I use motion as well. (Well, I actually use MotionEye for raspberry pi since it has a nice gui). But it is really powerful. I even have the motion backend opened to external HTTP commands. That way, when commanded, I can simulate motion on all the cams and force them to start recording. I have it set up with an HTTP switch and HSM so all my cams record when an intrusion is detected.
I had not heard of MotionEye. I looked it up but the built-in web access in motion has been adequate (access by localhost:8080). The recording is done automatically by Motion, so I don't really need to trigger it. It will start when motion is detected anyway. I just need to remember to go in periodically and delete all the video and picture files from the drive since I don't have a way to have it automatically overwrite the oldest files if it fills up the drive. Given what I have seen though, it would take many days to fill the drive if we were away and not triggering recording by our motions.
There is actually a way to do that built into MotionEye since it's designed to be much simpler for the Linux un-initiated. But you should be able to delete them with a simple cron job. Motion doesn't care if they get deleted.
The reason I use the motion simulation is that I don't have all my camera set up to record via motion 24/7. My outdoor cam for example would record WAAAY too many clips to be worth while. So, i can control when the recordings occur.
I only have the two and they are indoors. I would not want them deleted on a cron job. If we are traveling and something happens, I don't want that something deleted before we can get back home and view what happened. In my case, manual control is better.
Actually, I have 4 more, but they are smart phones that are now serving as cameras using the Alfred app. They also can do motion detection and, unlike my current setup with Motion, can be viewed live remotely as long as we are in a location with a good cellular or WiFi signal. However, there is no way to integrate those with Hubitat.
You could set it to delete only movies over a month old. Or three months. Whatever you want.
I was able to get a live camera feed using mostioneye and a customer driver that uses an iframe.
I have only been running it for a day or so.
I may do that. Thanks for the suggestion.
Just s heads up, I had to use the embedded url in motioneye not the streaming url.
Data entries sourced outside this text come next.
(** Chunk [i] is the first one of an available block. *)
Definition free_start (l : list ablock) (i : Z) : Prop := exists l1 n l2, l = l1 ++ Blk Avail n :: l2 /\ i = chunks l1.

Lemma free_start_app l l' i : free_start l i -> free_start (l ++ l') i.
Proof. intros (l1 & n & l2 & -> & ->). exists l1, n, (l2 ++ l'). by rewrite <- app_assoc. Qed.

Lemma free_start_last l n : free_start (l ++ [Blk Avail n]) (chunks l).
Proof. by exists l, n, []. Qed.

(** Joining blocks to the left keeps where they start. *)
Lemma opened_starts l2 : forall l1 i, free_start l1 i -> free_start (opened l1 l2) i.
Proof.
  induction l2 as [|b l2 IH]; intros l1 i Hi; [done|]. cbn [opened]. destruct (free_kind _); [|by apply IH, free_start_app].
  pose proof (take_prev_spec l1) as Hp. destruct (take_prev l1) as [l1' p]. apply IH. destruct Hp as [[->|(-> & _)] _]; [|by apply free_start_app].
  destruct Hi as (la & n & lb & E & ->). destruct lb as [|x lb _] using rev_ind.
  - apply app_inj_tail in E as [-> _]. apply free_start_last.
  - assert (la ++ Blk Avail n :: lb ++ [x] = (la ++ Blk Avail n :: lb) ++ [x]) as Ea by (by rewrite <- app_assoc). rewrite Ea in E. apply app_inj_tail in E as [-> _]. apply free_start_app. by exists la, n, lb.
Qed.

(** ** Separation *)

Lemma separated_snoc l b : separated l -> (b_kind b = Avail -> forall n, last l <> Some (Blk Avail n)) -> separated (l ++ [b]).
Proof.
  intros Hs Hb l1 i j l2 E. destruct l2 as [|x l2 _] using rev_ind.
  - change (l1 ++ [Blk Avail i; Blk Avail j]) with (l1 ++ ([Blk Avail i] ++ [Blk Avail j])) in E. rewrite app_assoc in E. apply app_inj_tail in E as [-> ->]. by apply (Hb eq_refl i), last_snoc.
  - assert (l1 ++ Blk Avail i :: Blk Avail j :: l2 ++ [x] = (l1 ++ Blk Avail i :: Blk Avail j :: l2) ++ [x]) as Ea by (by rewrite <- app_assoc). rewrite Ea in E. apply app_inj_tail in E as [-> _]. by apply (Hs l1 i j l2).
Qed.

Lemma separated_init l b : separated (l ++ [b]) -> separated l.
Proof. intros Hs l1 i j l2 ->. apply (Hs l1 i j (l2 ++ [b])). by rewrite <- app_assoc. Qed.

Lemma opened_separated l2 : forall l1, closed l2 -> separated l1 -> no_lost l1 -> separated (opened l1 l2) /\ no_lost (opened l1 l2).
Proof.
  induction l2 as [|b l2 IH]; intros l1 Hc Hs Hn; [done|]. apply Forall_cons in Hc as [Hb Hc]. cbn [opened]. destruct (free_kind _) eqn:Ek.
  - pose proof (take_prev_spec l1) as Hp. destruct (take_prev l1) as [l1' p]. destruct Hp as [[->|(-> & -> & Hno)] _].
    + apply Forall_app in Hn as [Hn _]. apply IH; [done| |by apply Forall_app; split; [|repeat constructor]]. apply separated_snoc; [by eapply separated_init|].
      intros _ n El. apply last_Some in El as [l ->]. apply (Hs l n p []). by rewrite <- app_assoc.
    + apply IH; [done| |by apply Forall_app; split; [|repeat constructor]]. by apply separated_snoc.
  - apply IH; [done| |by apply Forall_app; split; [|repeat constructor]]. by apply separated_snoc.
Qed.

Section Open.
Context (heap : palloc_heap) (fuel : nat).
Implicit Types (m d : memory_block) (v : mem) (l : list ablock) (c : block_container_ravl) (ws : world) (rt : palloc_rt heap_rt).

(** ** Steps of the monad *)

Lemma hbind_vis {B} (k : mem -> heap_act heap_rt B) ws rt : hbind get_vis k ws rt = k (vis ws.2) ws rt.
Proof. done. Qed.
Lemma hbind_run {A B} (x : heap_act heap_rt A) (k : A -> heap_act heap_rt B) ws rt r ws' rt' : x ws rt = Some (r, ws', rt') -> hbind x k ws rt = k r ws' rt'.
Proof. intros E. unfold hbind. by rewrite E. Qed.
Lemma hlift_run {A} (x : option A) r ws rt : x = Some r -> hlift x ws rt = Some (r, ws, rt).
Proof. by intros ->. Qed.

(** ** One block *)

Lemma rebuild_huge v d id chunk t n : zone_id d = id -> chunk_id d = chunk -> hd heap v id chunk = (t, n) -> t = CHUNK_TYPE_FREE \/ t = CHUNK_TYPE_USED ->
  memblock_rebuild_state heap v d = Some (set_runtime MEMORY_BLOCK_HUGE (heap_addr heap) (memblock_header_type heap v d) MEMORY_BLOCK_HUGE d).
Proof.
  intros <- <- E Ht. unfold hd in E. injection E as E _. unfold memblock_rebuild_state, memblock_detect_type.
  change (heap_get_chunk_hdr heap d) with (chunk_hdr (zn heap (zone_id d)) (chunk_id d)). rewrite E. by destruct Ht as [-> | ->].
Qed.

Lemma reinit_used A1 id l1 n l2 A2 c m s : heap_ok heap (A1 ++ (id, l1 ++ Blk Lost n :: l2) :: A2) (vis s) c -> zone_id m = id -> chunk_id m = chunks l1 ->
  heap_ok heap (A1 ++ (id, l1 ++ Blk InUse n :: l2) :: A2) (vis (huge_reinit_chunk heap m s)) c /\ only_headers heap (vis s) (vis (huge_reinit_chunk heap m s)) id (chunks l1) (chunks l1 + n).
Proof.
  intros Hok Hid Hc. destruct (heap_ok_parts _ _ _ _ _ _ _ Hok) as (Hz & HA & Hni). pose proof Hz as [Z1 Z2 Z3 Z4]. pose proof Z4 as (T1 & [Hn Hh] & T2)%tiles_mid.
  cbn [b_kind b_size] in *. pose proof (tiles_nonneg _ _ _ T1). pose proof (tiles_nonneg _ _ _ T2). rewrite chunks_app, chunks_cons in Z2. cbn [b_size] in Z2. assert (MAX_CHUNK = 65528) as Hmax by done.
  unfold huge_reinit_chunk. change (heap_get_chunk_hdr heap m) with (chunk_hdr (zn heap (zone_id m)) (chunk_id m)). rewrite Hid, Hc.
  change (hdr_type (vis s) (chunk_hdr (zn heap id) (chunks l1))) with (hd heap (vis s) id (chunks l1)).1. change (hdr_size_idx (vis s) (chunk_hdr (zn heap id) (chunks l1))) with (hd heap (vis s) id (chunks l1)).2.
  rewrite Hh. cbn [fst snd]. change (CHUNK_TYPE_USED =? CHUNK_TYPE_USED) with true. cbn iota. set (s' := huge_write_footer _ n s).
  assert ((forall j, hd heap (vis s') id j = if decide (n <> 1 /\ j = chunks l1 + n - 1) then (CHUNK_TYPE_FOOTER, n) else hd heap (vis s) id j) /\ only_headers heap (vis s) (vis s') id (chunks l1) (chunks l1 + n)) as [Hd Ho].
  { unfold s', huge_write_footer. destruct (Z.eqb_spec n 1) as [->|Hn1]; [split; [intros j; by rewrite decide_False by (by intros [])|done]|].
    replace (chunk_hdr (zn heap id) (chunks l1) + 8 * (n - 1)) with (chunk_hdr (zn heap id) (chunks l1 + n - 1)) by (unfold chunk_hdr, sizeof_chunk_header; lia). unfold st_store. cbn [vis]. fold (hdr_bytes CHUNK_TYPE_FOOTER (hdr_flags (vis s) (chunk_hdr (zn heap id) (chunks l1))) n). split.
    - intros j. rewrite hd_store by (unfold CHUNK_TYPE_FOOTER; lia). destruct (decide (j = chunks l1 + n - 1)); [by rewrite decide_True|by rewrite decide_False by (by intros [_ ?])].
    - intros y Hy. apply write_bytes_out. change (length (hdr_bytes _ _ _)) with 8%nat. unfold chunk_hdr, sizeof_chunk_header in *. lia. }
  split; [|done]. eapply heap_ok_headers; [exact Hok| |by rewrite !avail_app|eapply only_region; [exact Ho|lia|lia]].
  constructor; [done|by rewrite chunks_app, chunks_cons|rewrite (size_kept heap (vis s) _ id _ _ Ho) by lia; by rewrite Z3, !chunks_app, !chunks_cons|].
  apply (retile (hd heap (vis s) id) _ _ [Blk Lost n]); [done|unfold chunks; cbn; lia| |cbn [b_size]; intros j Hj; by rewrite Hd, decide_False by lia].
  split; [done|]. split; cbn [b_size]; [by rewrite Hd, decide_False by lia|]. intros Hn1. by rewrite Hd, decide_True by lia.
Qed.

(** Where descriptors of available blocks may be: the first bytes of their memory. *)
Definition free_data (id : Z) l (x : Z) : Prop := exists i, free_start l i /\ chunk_data heap id i <= x < chunk_data heap id i + 104.
(** Headers of a zone and descriptors of available blocks [l] are written. *)
Definition only_opened v v' (id hi : Z) l : Prop := forall x, ~ (chunk_hdr (zn heap id) 0 <= x < chunk_hdr (zn heap id) hi) -> ~ free_data id l x -> v' x = v x.

Lemma opened_data id l1 l2 x : free_data id l1 x -> free_data id (opened l1 l2) x.
Proof. intros (i & Hi & Hx). exists i. split; [by apply opened_starts|done]. Qed.

Lemma block_opened v v' id lo hi d l n : describes heap d id (chunks l) n -> only_block heap v v' id lo hi d -> 0 <= lo -> only_opened v v' id hi (l ++ [Blk Avail n]).
Proof.
  intros (D1 & D2 & _ & _ & D5) Ho Hlo x Hx Hx'. apply Ho; [unfold chunk_hdr, sizeof_chunk_header in *; lia|]. intros Hd. apply Hx'. exists (chunks l). split; [apply free_start_last|].
  pose proof (descriptor_range heap v d D5) as Hr. rewrite D1, D2 in Hr. unfold ravl_descriptor, sizeof_memory_block in Hd. lia.
Qed.
Lemma headers_opened v v' id lo hi l : only_headers heap v v' id lo hi -> 0 <= lo -> only_opened v v' id hi l.
Proof. intros H Hlo x Hx _. apply H. unfold chunk_hdr, sizeof_chunk_header in *. lia. Qed.
Lemma only_opened_trans v1 v2 v3 id hi hi' l l2 : only_opened v1 v2 id hi l -> only_opened v2 v3 id hi' (opened l l2) -> hi <= hi' -> only_opened v1 v3 id hi' (opened l l2).
Proof.
  intros H1 H2 Hhi x Hx Hx'. rewrite H2 by done. apply H1; [unfold chunk_hdr, sizeof_chunk_header in *; lia|]. intros Hd. by apply Hx', opened_data.
Qed.

(** ** The loop *)

(** Malloc's results are new addresses. *)
Definition supply (ms : list Z) c : Prop := NoDup ms /\ (0 ∉ ms) /\ Forall (fun a => nodes c !! a = None) ms.

Lemma supply_tail a ms c c' : supply (a :: ms) c -> new_nodes a c c' -> a <> 0 /\ nodes c !! a = None /\ supply ms c'.
Proof.
  intros (Hd & Hz & Hf) Hn. apply NoDup_cons in Hd as [Ha Hd]. apply Forall_cons in Hf as [Hca Hf]. split; [set_solver|]. split; [done|]. split; [done|]. split; [set_solver|].
  rewrite Forall_forall in *. intros x Hx. apply Hn; [by intros ->|by apply Hf].
Qed.

Lemma insert_insert b ac c c' ms ms' rt : after_insert b ac c' ms' (after_insert b ac c ms rt) = after_insert b ac c' ms' rt.
Proof. unfold after_insert, put_container, set_buckets, set_mallocs. cbn. by rewrite insert_insert_eq. Qed.
Lemma insert_none b ac c rt : has_bucket rt b ac c -> after_insert b ac c (h_mallocs (rt_heap rt)) rt = rt.
Proof. intros Hb. unfold after_insert, put_container, set_buckets, set_mallocs. cbn. rewrite insert_id by done. by destruct rt as [? ? []]. Qed.

Lemma closed_take_next l : closed l -> take_next l = (l, 0).
Proof. destruct l as [|[[] n] l]; intros Hc; try done. apply Forall_cons in Hc as [[Hc|Hc] _]; done. Qed.

Definition room (A : list (Z * list ablock)) (k : nat) : Prop := (2 * (length (all_keys A) + k) + 1 < fuel)%nat.

Lemma room_enough A k : room A k -> enough fuel A.
Proof. unfold room, enough. lia. Qed.

Lemma room_keys A1 id l l' A2 k k' : (length (avail_keys id 0 l') + k' <= length (avail_keys id 0 l) + k)%nat -> room (A1 ++ (id, l) :: A2) k -> room (A1 ++ (id, l') :: A2) k'.
Proof. unfold room. rewrite !keys_mid, !length_app. lia. Qed.

(** The step at a free block. *)
Lemma open_free A1 id l1 n l2 A2 b ac c ws rt a ms : let A := A1 ++ (id, l1 ++ Blk Reserved n :: l2) :: A2 in
  heap_ok heap A (vis ws.2) c -> closed l2 -> no_lost l1 -> room A (S (length l2)) -> has_bucket rt b ac c -> h_mallocs (rt_heap rt) = a :: ms -> supply (a :: ms) c ->
  let '(l1', p) := take_prev l1 in let l1'' := l1' ++ [Blk Avail (p + n)] in let m := set_runtime MEMORY_BLOCK_HUGE (heap_addr heap) (memblock_header_type heap (vis ws.2) (set_extent 0 n (set_location (chunks l1) id MEMORY_BLOCK_NONE))) MEMORY_BLOCK_HUGE (set_extent 0 n (set_location (chunks l1) id MEMORY_BLOCK_NONE)) in
  exists nm ws' c', heap_free_chunk_reuse heap fuel b m ws rt = Some ((0, EEXIST, nm), ws', after_insert b ac c' ms rt) /\ chunk_id nm + size_idx nm = chunks l1'' /\ supply ms c' /\
    heap_ok heap (A1 ++ (id, l1'' ++ l2) :: A2) (vis ws'.2) c' /\ no_lost l1'' /\ room (A1 ++ (id, l1'' ++ l2) :: A2) (length l2) /\ only_opened (vis ws.2) (vis ws'.2) id (chunks l1 + n) l1''.
Proof.
  intros A Hok Hcl Hnl Hr Hb Hms Hsup. destruct (heap_ok_parts _ _ _ _ _ _ _ Hok) as (Hz & _ & _). pose proof Hz as [_ _ _ Z4]. apply tiles_mid in Z4 as (T1 & _ & _). pose proof (tiles_nonneg _ _ _ T1) as N1.
  assert (no_lost (l1 ++ []) ) as Hnl' by (by rewrite app_nil_r). pose proof (no_lost_footed _ _ Hnl') as Hfo. set (m := set_runtime _ _ _ _ _).
  pose proof (free_run heap fuel A1 id l1 n l2 A2 b m ws rt ac c a ms Hok (room_enough _ _ Hr) Hb Hfo ltac:(by repeat split) Hms) as Hf.
  destruct (supply_tail a ms c c Hsup ltac:(by intros ?)) as (Ha & Hna & _). specialize (Hf Ha Hna). rewrite (closed_take_next l2 Hcl) in Hf. pose proof (take_prev_spec l1) as Hp. destruct (take_prev l1) as [l1' p].
  destruct Hp as [Hp Hch]. destruct Hf as (nm & ws' & c' & E & _ & Hnn & Hok' & Hnm & Ho). pose proof Hnm as (D1 & _ & D3 & _). rewrite Z.add_0_r in *. cbv zeta. exists nm, ws', c'. split; [done|].
  assert (0 <= chunks l1') as N1' by (destruct Hp as [->|(-> & _)]; [apply tiles_app in T1 as [T1 _]; by apply tiles_nonneg in T1|done]).
  split; [rewrite chunks_app, chunks_cons, D1, D3; change (chunks []) with 0; cbn [b_size]; lia|]. split; [by apply (supply_tail a ms c c')|]. rewrite <- app_assoc. cbn [app]. split; [done|].
  split; [apply Forall_app; split; [destruct Hp as [->|(-> & _)]; [by apply Forall_app in Hnl as [? _]|done]|by repeat constructor]|]. split.
  - eapply room_keys, Hr. rewrite !avail_length. destruct Hp as [->|(-> & _)]; rewrite !sum_list_with_app; unfold is_avail; cbn; lia.
  - replace (chunks l1 + n) with (chunks l1' + (p + n)) by lia. by eapply block_opened.
Qed.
The streaming url was locking up my habit when I went to go edit the virtal device.
I ended up having to turn off my pi running motioneye to remove the virtual device using the streaming url.
I don't have it set up to stream, but to refresh a static image every 10 seconds. It has not been causing any problems that I can see. This is the image URL I use for my two cameras (with the appropriate IP address for each one).
http://192.168.x.xxx/img/snapshot.cgi?img=vga
It works for the dashboard. The streaming video is handled by Motion and recorded to the drive.
Gotcha. I'm using a frontend to motion and using the live feed, not a image.
I decided on the static image updated every 10 seconds because I did not want to test the Hubitat's processor by trying to process steaming video. I felt that static images updated every 10 seconds were a much better choice, especially since Motion is recording the video.
Didn't think about it like that. Haha, I don't have many thing attached to hubitat. May have to re-think how I'm doing it, expesally if I add more.
How resource intensive is motioneye? Should I use a dedicated pi or would a b3+ be oke with this and several node servers?
I run it on the same server as Cast-Web-API, Assistant Relay, DoNS Email server, and PiVPN and it runs perfectly without a problem. CPU usage usually averages around 80%. Oh, and this is on a Pi3 B, not the B+. Be careful though, for some reason Chrome stopped displaying my cams all of a sudden. I have to use Opera or Firefox or TinyCam Pro to view cams for some reason now.